So I said something to this effect to a fellow Berean a few months back. As I had watched some of the craziness on the far left, especially running up to and after the election, it seemed to me that many of them felt almost a moral buzz as they could get angry at those that think like I do. For just one example, there is considerable righteous indignation that we have any immigration restrictions, because those advocating are not-so-in-the-closet racists. Those with this righteous indignation then feel morally superior to those that don’t have this level of outrage. My Berean colleague–being a good Berean–responded something to the effect, “could be true, but that may just be your perspective.” His attitude is well worthy of emulation, since we are all prone to confirmation bias. Perhaps I am just seeing what I want to see?

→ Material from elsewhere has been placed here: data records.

(* ===== verification/Routing.v ===== *)
(** Routing: finding a session by its address, delivering a message, what a
    client may do before it is authenticated, and taking over a resource. *)

From stdpp Require Import gmap.
From S2P Require Import Prelude Util Dom World Concrete SessionIo Inv Roster User Message.
From S2P Require Import Presence Session Teardown Auth Stanza Xml Safety Server Rounds Demo.
From S2P Require Import Output Silent.
Open Scope Z_scope.

(** ** Finding a session *)

Section Find.
Context {LX : LibXml} {PX : Posix} {RC : Recovery} {RA : Reallocates PX}.

(** The session is logged in under this bare JID. *)
Definition owns (x : session) (bare : string) : bool :=
  negb (str_empty (s_jid_local x)) && (bare_jid_of x =s bare).

(** The answer of the scan from slot [i] on. *)
Definition found_from (w : world) (i : nat) (bare : string) (o : option sid) : Prop :=
  match o with
  | Some t => exists x, w_heap w !! t = Some x /\ owns x bare = true /\
      forall u y, w_heap w !! u = Some y -> (i <= s_poll_index y)%nat -> owns y bare = true ->
                  (s_poll_index x <= s_poll_index y)%nat
  | None => forall u y, w_heap w !! u = Some y -> (i <= s_poll_index y)%nat ->
                        owns y bare = false
  end.

(** The head and the rest of what is left of a table. *)
Lemma slice_cons {A} (l : list A) n i o slots :
  o :: slots = take (n - i) (drop i l) ->
  l !! i = Some o /\ (i < n)%nat /\ slots = take (n - S i) (drop (S i) l).
Proof.
  intros Hsl. assert (l !! i = Some o) as Ho.
  { assert (take (n - i) (drop i l) !! 0%nat = Some o) as H by (by rewrite <- Hsl).
    apply lookup_take_Some in H as [H _]. rewrite lookup_drop in H.
    by replace (i + 0)%nat with i in H by lia. }
  assert (i < n)%nat as Hlt by (destruct (n - i)%nat eqn:E; [done|lia]).
  split_and!; [done|done|]. rewrite (drop_S _ _ _ Ho) in Hsl.
  replace (n - i)%nat with (S (n - S i)) in Hsl by lia. cbn [firstn] in Hsl. by injection Hsl.
Qed.

Lemma find_loop_spec w bare slots : forall i,
  wf w -> (1 <= i)%nat -> slots = take (w_nfds w - i) (drop i (w_sessions w)) ->
  exists o, find_by_jid_loop slots bare w = Ok (o, w) /\ found_from w i bare o.
Proof.
  induction slots as [|o slots IH]; intros i Hwf Hi Hsl.
  - exists None. split; [done|]. intros u y Hy Hiy. exfalso.
    destruct (wf_heap _ Hwf _ _ Hy) as (_ & Hs & _).
    destruct (wf_slot _ Hwf _ _ Hs) as [? _].
    assert (take (w_nfds w - i) (drop i (w_sessions w)) !! (s_poll_index y - i)%nat
            = Some (Some u)) as Hu.
    { rewrite lookup_take_lt by lia. rewrite lookup_drop.
      by replace (i + (s_poll_index y - i))%nat with (s_poll_index y) by lia. }
    by rewrite <- Hsl in Hu.
  - apply slice_cons in Hsl as (Ho & Hlt & Hsl').
    destruct (wf_full _ Hwf i) as [s Hs]; [lia|].
    assert (o = Some s) as -> by congruence.
    destruct (wf_slot _ Hwf _ _ Ho) as (_ & x & Hx & Hxi).
    destruct (IH (S i) Hwf ltac:(lia) Hsl') as (o & E & Hf).
    cbn [find_by_jid_loop]. unfold bind at 1, deref. rewrite Hx.
    assert (forall u y, w_heap w !! u = Some y -> s_poll_index y = i -> y = x) as Hu.
    { intros u y Hy Hyi. destruct (wf_heap _ Hwf _ _ Hy) as (_ & Hsy & _).
      rewrite Hyi in Hsy. congruence. }
    destruct (owns x bare) eqn:Eo.
    + unfold owns, bare_jid_of in Eo. apply andb_true_iff in Eo as [E1 E2].
      apply negb_true_iff in E1. rewrite E1, E2. exists (Some s). split; [done|].
      exists x. split; [done|]. split; [unfold owns, bare_jid_of; by rewrite E1, E2|].
      intros u y Hy Hiy _. lia.
    + exists o. split.
      { unfold owns, bare_jid_of in Eo. destruct (str_empty (s_jid_local x)); [done|].
        simpl in Eo. by rewrite Eo. }
      destruct o as [t|]; simpl in Hf |- *.
      * destruct Hf as (z & Hz & Hzo & Hmin). exists z. split_and!; [done..|].
        intros u y Hy Hiy Hyo. destruct (decide (s_poll_index y = i)) as [Hyi|].
        { rewrite (Hu _ _ Hy Hyi) in Hyo. congruence. }
        apply (Hmin u); [done|lia|done].
      * intros u y Hy Hiy. destruct (decide (s_poll_index y = i)) as [Hyi|].
        { by rewrite (Hu _ _ Hy Hyi). }
        apply (Hf u); [done|lia].
Qed.

Lemma session_find_spec w bare :
  wf w -> exists o, session_find_by_jid bare w = Ok (o, w) /\ found_from w 1 bare o.
Proof.
  intros Hwf. unfold session_find_by_jid, bind at 1, get.
  by apply find_loop_spec.
Qed.

(** C27. [session_find_by_jid] finds the session that is logged in under a
    bare JID, the one in the lowest slot if there are several, and finds
    none only if there is none. *)
Theorem session_find_correct w bare :
  wf w ->
  exists o, session_find_by_jid bare w = Ok (o, w) /\
    match o with
    | Some t => exists x, w_heap w !! t = Some x /\ owns x bare = true /\
        forall u y, w_heap w !! u = Some y -> owns y bare = true ->
                    (s_poll_index x <= s_poll_index y)%nat
    | None => forall u y, w_heap w !! u = Some y -> owns y bare = false
    end.
Proof.
  intros Hwf. destruct (session_find_spec w bare Hwf) as (o & E & Hf). exists o. split; [done|].
  assert (forall u y, w_heap w !! u = Some y -> (1 <= s_poll_index y)%nat) as H.
  { intros u y Hy. by destruct (wf_index _ _ _ Hwf Hy). }
  destruct o as [t|]; simpl in Hf; [|eauto].
  destruct Hf as (x & ? & ? & Hmin). exists x. split_and!; eauto.
Qed.
End Find.

(** ** Messages *)

Section Messages.
Context {LX : LibXml} {PX : Posix} {RC : Recovery} {RA : Reallocates PX}.

(** The recipient the handler makes out: a local part at the server's domain. *)
Definition addressed (w : world) (to : string) (b : jid_bufs) : Prop :=
  jid_parse to 256 256 256 = Ok (0, Some b) /\ str_empty (jb_local b) = false /\
  jb_domain b = domain (w_config w).

Lemma message_addressed s stanza b w :
  addressed w (prop_or stanza "to" "") b ->
  handle_message s stanza w =
  (let! known := user_exists (jb_local b) in
   if negb known then stanza_send_error s stanza "cancel" "item-not-found"
   else
     let! x := deref s in
     let! target := session_find_by_jid (jid_bare (jb_local b) (jb_domain b) 512) in
     match target with
     | Some t => stanza_send t (xmlSetProp stanza "from" (full_jid_of x))
     | None =>
         if negb (prop_or stanza "type" "normal" =s "error")
         then message_store_offline (jb_local b) (xmlSetProp stanza "from" (full_jid_of x))
         else ret tt
     end) w.
Proof.
  intros (Hp & Hl & Hd). unfold handle_message. cbv zeta.
  unfold bind at 1, g_config. unfold bind at 1, lift. rewrite Hp. cbn [Z.ltb Z.compare].
  by rewrite Hl, Hd, eqs_refl.
Qed.

Lemma user_exists_eq u w :
  user_exists u w = Ok (fs_stat (w_fs w) (conf_path (w_config w) u), w).
Proof. done. Qed.
Lemma unavailable_reaches_subscribers_witness :
  exists y, w_heap (run (presence_handle_unavailable 0%nat) befriended) !! 1%nat = Some y /\
    s_write_buf y = s_write_buf (sess_at 1 befriended) ++
      copies 1 (show (presence_node "unavailable" (full_jid_of (sess_at 0 befriended)) None)).
Proof.
  destruct (unavailable_reaches_subscribers 0%nat (sess_at 0 befriended) befriended
    (run (presence_handle_unavailable 0%nat) befriended)
    (show (presence_node "unavailable" (full_jid_of (sess_at 0 befriended)) None))
    befriended_wf ltac:(apply sess_at_some; vm_compute; reflexivity)
    ltac:(vm_compute; reflexivity) ltac:(reflexivity)
    ltac:(apply run_outcome; vm_compute; reflexivity) 1%nat (sess_at 1 befriended)
    ltac:(discriminate) ltac:(apply sess_at_some; vm_compute; reflexivity)) as (y & Hy & E).
  exists y. split; [exact Hy|].
  assert ((if s_available (sess_at 0 befriended) || s_initial_presence_sent (sess_at 0 befriended)
           then reach_count befriended 1 (r_items (s_roster (sess_at 0 befriended))) else 0%nat)
          = 1%nat) as Hn by (vm_compute; reflexivity).
  rewrite Hn in E. exact E.
Defined.
(* ===== verification/Identity.v ===== *)
(** Who a session acts for: the login flag, the name and the domain of a
    session change by a SASL login only.  A small logic of invariants that
    hold of each session by itself, and what every operation of the server
    does to them. *)

From stdpp Require Import gmap.
From S2P Require Import Prelude Util Dom World Concrete SessionIo Inv Roster User Message Presence.
From S2P Require Import Session Teardown Auth Stanza Xml Safety Server Rounds Demo SaxTree.
From S2P Require Import Credentials.
Open Scope Z_scope.

(** The fields that say on whose behalf a session acts. *)
Definition identity {LX : LibXml} (x : session) : bool * string * string :=
  (s_authenticated x, s_jid_local x, s_jid_domain x).

(** ** Invariants of single sessions *)

(** A property of sessions that depends on their identity alone. *)
Class Identifying {LX : LibXml} (P : sid -> session -> Prop) : Prop :=
  identifying s x y : identity y = identity x -> P s x -> P s y.

Section Keeping.
Context {LX : LibXml} {PX : Posix} {RC : Recovery} {RA : Reallocates PX}.
Context (P : sid -> session -> Prop).

Definition everyone (w : world) : Prop := forall s x, w_heap w !! s = Some x -> P s x.

(** Where [m] ends, the invariant holds if it held before. *)
Definition keeps {A} (m : M A) : Prop := triple (fun _ => True) everyone m (fun _ => everyone).

Lemma keeps_end {A} (m : M A) w a w' : keeps m -> everyone w -> m w = Ok (a, w') -> everyone w'.
Proof. intros Hm Hw E. specialize (Hm w Hw). by rewrite E in Hm. Qed.

Lemma keeps_ret {A} (a : A) : keeps (ret a).
Proof. by apply triple_ret. Qed.

Lemma keeps_raise {A} f : keeps (raise (A := A) f).
Proof. by apply triple_raise. Qed.

Lemma keeps_bind {A B} (m : M A) (k : A -> M B) :
  keeps m -> (forall a, keeps (k a)) -> keeps (bind m k).
Proof. intros Hm Hk. eapply triple_bind; [exact Hm|exact Hk]. Qed.

Lemma keeps_for_each {A} (l : list A) (body : A -> M unit) :
  (forall a, keeps (body a)) -> keeps (for_each l body).
Proof. apply triple_for_each. Qed.

(** Computations that leave the heap alone. *)
Lemma keeps_same_heap {A} (m : M A) :
  (forall w a w', m w = Ok (a, w') -> w_heap w' = w_heap w) -> keeps m.
Proof.
  intros H w Hw. destruct (m w) as [[a w']|] eqn:E; [|done]. unfold everyone. by rewrite (H _ _ _ E).
Qed.

Lemma keeps_get : keeps get.
Proof. by apply triple_get. Qed.

Lemma keeps_get_fs : keeps get_fs.
Proof. apply keeps_same_heap. by intros ??? [= <- <-]. Qed.

Lemma keeps_config : keeps g_config.
Proof. apply keeps_same_heap. by intros ??? [= <- <-]. Qed.

Lemma keeps_lift {A} (r : res A) : keeps (lift r).
Proof. apply keeps_same_heap. unfold lift. intros w a w'. destruct r; [by intros [= _ <-]|done]. Qed.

So I read with interest an article from Elizabeth Brown in Reason a few weeks ago documenting the latest social science research which seems to confirm some of what I have been observing. Further, it provides a rationale for why people feel good about being outraged: it assuages their guilt for any possible complicity in the current state of affairs. So when a young white progressive wants to be very angry at “white privilege,” his or her very anger and outrage enables them to deal with the benefits they may have received from this privilege and also enable them to feel they’ve done their part to solve the problem. Have you ever noticed how much easier it is to show up to a protest with a sign than to move into a troubled neighborhood and try to be a light in the darkness? It also helps explain that as the world actually seems to get better, the outrage only increases.
Brown offers a nice summary of Rothschild and Keefer’s findings (although the full article is linked above), which I copy below.
Triggering feelings of personal culpability for a problem increases moral outrage at a third-party target. For instance, respondents who read that Americans are the biggest consumer drivers of climate change “reported significantly higher levels of outrage at the environmental destruction” caused by “multinational oil corporations” than did the respondents who read that Chinese consumers were most to blame.
The more guilt over one’s own potential complicity, the more desire “to punish a third-party through increased moral outrage at that target.” For instance, participants in study one read about sweatshop labor exploitation, rated their own identification with common consumer practices that allegedly contribute, then rated their level of anger at “international corporations” who perpetuate the exploitative system and desire to punish these entities. The results showed that increased guilt “predicted increased punitiveness toward a third-party harm-doer due to increased moral outrage at the target.”
Having the opportunity to express outrage at a third-party decreased guilt in people threatened through “ingroup immorality.” Study participants who read that Americans were the biggest drivers of man-made climate change showed significantly higher guilt scores than those who read the blame-China article when they weren’t given an opportunity to express anger at or assign blame to a third-party. However, having this opportunity to rage against hypothetical corporations led respondents who read the blame-America story to express significantly lower levels of guilt than the China group. Respondents who read that Chinese consumers were to blame had similar guilt levels regardless of whether they had the opportunity to express moral outrage.
“The opportunity to express moral outrage at corporate harm-doers” inflated participants perception of personal morality. Asked to rate their own moral character after reading the article blaming Americans for climate change, respondents saw themselves as having “significantly lower personal moral character” than those who read the blame-China article—that is, when they weren’t given an out in the form of third-party blame. Respondents in the America-shaming group wound up with similar levels of moral pride as the China control group when they were first asked to rate the level of blame deserved by various corporate actors and their personal level of anger at these groups. In both this and a similar study using the labor-exploitation article, “the opportunity to express moral outrage at corporate harm-doing (vs. not) led to significantly higher personal moral character ratings,” the authors found.
Guilt-induced moral outrage was lessened when people could assert their goodness through alternative means, “even in an unrelated context.” Study five used the labor exploitation article, asked all participants questions to assess their level of “collective guilt” (i.e., “feelings of guilt for the harm caused by one’s own group”) about the situation, then gave them an article about horrific conditions at Apple product factories. After that, a control group was given a neutral exercise, while others were asked to briefly describe what made them a good and decent person; both exercises were followed by an assessment of empathy and moral outrage. The researchers found that for those with high collective-guilt levels, having the chance to assert their moral goodness first led to less moral outrage at corporations. But when the high-collective-guilt folks were given the neutral exercise and couldn’t assert they were good people, they wound up with more moral outrage at third parties. Meanwhile, for those low in collective guilt, affirming their own moral goodness first led to marginally more moral outrage at corporations.
So what do you think? Do some people just like to be outraged? And if so, how do we come together as one people when one group feels better by being angry about another group? Of course this isn’t the total explanation; Rothschild and Keefer’s report only claims that guilt-relief is another supplementary explanation to traditional noble pursuit of justice ideals. Yet it seems to me that it is indicative of the complexity of our coming together across the political divide.